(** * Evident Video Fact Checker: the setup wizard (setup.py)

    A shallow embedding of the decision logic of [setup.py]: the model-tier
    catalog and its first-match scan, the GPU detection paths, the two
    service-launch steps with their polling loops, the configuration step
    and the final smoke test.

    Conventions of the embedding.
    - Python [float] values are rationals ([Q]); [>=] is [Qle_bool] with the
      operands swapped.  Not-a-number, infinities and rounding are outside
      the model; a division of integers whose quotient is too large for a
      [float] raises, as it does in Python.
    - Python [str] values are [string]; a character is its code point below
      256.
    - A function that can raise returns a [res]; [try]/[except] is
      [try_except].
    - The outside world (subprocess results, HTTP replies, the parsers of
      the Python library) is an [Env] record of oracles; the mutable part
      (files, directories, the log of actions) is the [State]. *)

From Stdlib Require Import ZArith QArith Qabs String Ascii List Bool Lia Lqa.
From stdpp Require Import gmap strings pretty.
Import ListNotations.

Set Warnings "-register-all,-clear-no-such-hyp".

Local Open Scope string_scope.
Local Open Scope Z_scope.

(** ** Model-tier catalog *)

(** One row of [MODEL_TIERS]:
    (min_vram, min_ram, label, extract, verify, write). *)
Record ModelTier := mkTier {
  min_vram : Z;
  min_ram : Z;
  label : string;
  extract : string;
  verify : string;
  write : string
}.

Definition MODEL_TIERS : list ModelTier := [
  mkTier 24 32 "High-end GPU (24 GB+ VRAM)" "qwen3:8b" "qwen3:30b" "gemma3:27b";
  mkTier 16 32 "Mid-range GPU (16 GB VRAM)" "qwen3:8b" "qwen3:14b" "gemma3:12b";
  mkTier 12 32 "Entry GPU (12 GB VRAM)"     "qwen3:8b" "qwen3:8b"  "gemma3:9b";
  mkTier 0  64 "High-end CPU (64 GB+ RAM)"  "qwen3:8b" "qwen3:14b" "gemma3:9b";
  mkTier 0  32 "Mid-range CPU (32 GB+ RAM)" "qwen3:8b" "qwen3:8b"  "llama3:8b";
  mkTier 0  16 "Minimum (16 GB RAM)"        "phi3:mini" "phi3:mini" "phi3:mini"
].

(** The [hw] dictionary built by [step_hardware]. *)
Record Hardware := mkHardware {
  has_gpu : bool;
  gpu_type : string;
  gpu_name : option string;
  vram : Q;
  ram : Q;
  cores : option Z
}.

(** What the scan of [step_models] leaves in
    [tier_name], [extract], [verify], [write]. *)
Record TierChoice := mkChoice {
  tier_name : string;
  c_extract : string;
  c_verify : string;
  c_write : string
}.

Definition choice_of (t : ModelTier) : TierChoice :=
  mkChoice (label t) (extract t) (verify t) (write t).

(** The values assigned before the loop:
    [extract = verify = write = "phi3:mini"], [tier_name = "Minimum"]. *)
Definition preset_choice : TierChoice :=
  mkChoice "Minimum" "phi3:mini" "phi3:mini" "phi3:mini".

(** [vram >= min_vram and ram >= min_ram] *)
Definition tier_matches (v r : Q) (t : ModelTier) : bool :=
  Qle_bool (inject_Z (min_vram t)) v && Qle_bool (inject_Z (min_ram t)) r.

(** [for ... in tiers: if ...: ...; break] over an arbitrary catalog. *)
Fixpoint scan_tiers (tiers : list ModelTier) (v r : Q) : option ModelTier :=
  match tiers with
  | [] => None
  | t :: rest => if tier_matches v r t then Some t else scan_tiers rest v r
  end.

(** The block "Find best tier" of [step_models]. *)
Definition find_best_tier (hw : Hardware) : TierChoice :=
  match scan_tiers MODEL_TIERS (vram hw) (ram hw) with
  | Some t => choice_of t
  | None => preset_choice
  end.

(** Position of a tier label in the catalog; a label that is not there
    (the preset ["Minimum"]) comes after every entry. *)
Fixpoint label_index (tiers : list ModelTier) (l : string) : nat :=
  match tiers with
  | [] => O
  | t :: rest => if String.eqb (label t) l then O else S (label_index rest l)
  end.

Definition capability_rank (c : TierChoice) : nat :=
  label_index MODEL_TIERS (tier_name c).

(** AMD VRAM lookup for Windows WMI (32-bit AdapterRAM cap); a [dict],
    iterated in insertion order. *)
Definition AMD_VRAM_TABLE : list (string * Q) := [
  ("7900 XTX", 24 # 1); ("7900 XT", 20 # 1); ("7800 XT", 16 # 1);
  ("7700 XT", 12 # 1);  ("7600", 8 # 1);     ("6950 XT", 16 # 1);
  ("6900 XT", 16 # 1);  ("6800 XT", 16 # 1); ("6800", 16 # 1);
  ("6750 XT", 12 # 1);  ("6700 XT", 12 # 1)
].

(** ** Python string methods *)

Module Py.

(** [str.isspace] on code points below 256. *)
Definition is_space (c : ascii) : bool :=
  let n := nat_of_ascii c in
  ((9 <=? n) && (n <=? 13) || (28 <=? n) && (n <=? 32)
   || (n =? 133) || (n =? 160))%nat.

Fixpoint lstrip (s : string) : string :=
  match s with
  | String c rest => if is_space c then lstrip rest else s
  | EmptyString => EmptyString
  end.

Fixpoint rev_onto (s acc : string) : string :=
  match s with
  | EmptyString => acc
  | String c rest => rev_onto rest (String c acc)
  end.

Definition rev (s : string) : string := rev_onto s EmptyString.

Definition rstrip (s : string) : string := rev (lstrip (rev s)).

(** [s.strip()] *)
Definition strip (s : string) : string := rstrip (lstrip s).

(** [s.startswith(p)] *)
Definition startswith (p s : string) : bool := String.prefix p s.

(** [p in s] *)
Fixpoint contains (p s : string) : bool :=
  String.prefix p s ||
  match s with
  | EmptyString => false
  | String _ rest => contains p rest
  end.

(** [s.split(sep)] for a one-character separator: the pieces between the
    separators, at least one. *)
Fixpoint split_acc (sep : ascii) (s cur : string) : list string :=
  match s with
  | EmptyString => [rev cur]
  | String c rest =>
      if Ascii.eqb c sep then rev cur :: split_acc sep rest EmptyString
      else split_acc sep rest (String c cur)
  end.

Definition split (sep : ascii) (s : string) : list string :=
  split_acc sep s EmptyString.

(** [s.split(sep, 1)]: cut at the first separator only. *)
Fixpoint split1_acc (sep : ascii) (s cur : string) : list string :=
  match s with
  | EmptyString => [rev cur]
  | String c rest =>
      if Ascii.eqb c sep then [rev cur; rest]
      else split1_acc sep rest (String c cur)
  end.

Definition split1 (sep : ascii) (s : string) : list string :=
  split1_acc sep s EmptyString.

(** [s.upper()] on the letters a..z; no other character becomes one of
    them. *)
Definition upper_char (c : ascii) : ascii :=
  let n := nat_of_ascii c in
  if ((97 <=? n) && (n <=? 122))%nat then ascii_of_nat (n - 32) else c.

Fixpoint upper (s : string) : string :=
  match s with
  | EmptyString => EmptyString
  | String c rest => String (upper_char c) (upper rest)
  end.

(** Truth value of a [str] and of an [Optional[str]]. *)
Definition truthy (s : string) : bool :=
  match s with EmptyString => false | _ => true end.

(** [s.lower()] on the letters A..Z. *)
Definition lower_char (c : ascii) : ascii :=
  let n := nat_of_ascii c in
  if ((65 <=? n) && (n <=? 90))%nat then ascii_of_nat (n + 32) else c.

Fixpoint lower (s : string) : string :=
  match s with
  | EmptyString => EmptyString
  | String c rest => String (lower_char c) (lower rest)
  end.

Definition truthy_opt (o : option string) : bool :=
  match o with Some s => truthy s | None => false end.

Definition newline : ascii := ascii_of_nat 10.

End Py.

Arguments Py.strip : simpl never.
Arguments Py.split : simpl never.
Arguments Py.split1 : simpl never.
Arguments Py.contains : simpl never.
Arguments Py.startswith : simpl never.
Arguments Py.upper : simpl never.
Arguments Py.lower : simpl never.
□ □ □ □ □ □ □
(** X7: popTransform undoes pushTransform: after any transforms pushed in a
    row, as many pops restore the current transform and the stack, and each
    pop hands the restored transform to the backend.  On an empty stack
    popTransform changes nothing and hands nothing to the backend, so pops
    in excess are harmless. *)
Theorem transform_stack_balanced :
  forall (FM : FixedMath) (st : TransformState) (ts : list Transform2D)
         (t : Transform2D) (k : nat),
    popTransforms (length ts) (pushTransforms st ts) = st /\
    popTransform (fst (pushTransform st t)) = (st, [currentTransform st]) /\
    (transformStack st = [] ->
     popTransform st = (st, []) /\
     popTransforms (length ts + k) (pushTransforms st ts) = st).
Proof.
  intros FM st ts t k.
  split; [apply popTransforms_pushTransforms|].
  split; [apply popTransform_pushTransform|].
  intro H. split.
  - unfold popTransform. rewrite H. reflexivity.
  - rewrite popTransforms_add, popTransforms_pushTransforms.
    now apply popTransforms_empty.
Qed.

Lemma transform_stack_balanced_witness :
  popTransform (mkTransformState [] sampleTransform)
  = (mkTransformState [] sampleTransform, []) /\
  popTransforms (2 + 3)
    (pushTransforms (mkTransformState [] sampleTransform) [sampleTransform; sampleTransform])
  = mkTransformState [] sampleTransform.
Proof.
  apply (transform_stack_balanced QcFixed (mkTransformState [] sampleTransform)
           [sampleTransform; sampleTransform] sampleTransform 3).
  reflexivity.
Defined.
□ □ □ □ □ □ □
- **TASK DETAILS**
Wherever the word "Some" shows up in the material, copy the line it is on.

- **ANSWER**
  | t :: rest => if tier_matches v r t then Some t else scan_tiers rest v r
  | Some t => choice_of t
  match o with Some s => truthy s | None => false end.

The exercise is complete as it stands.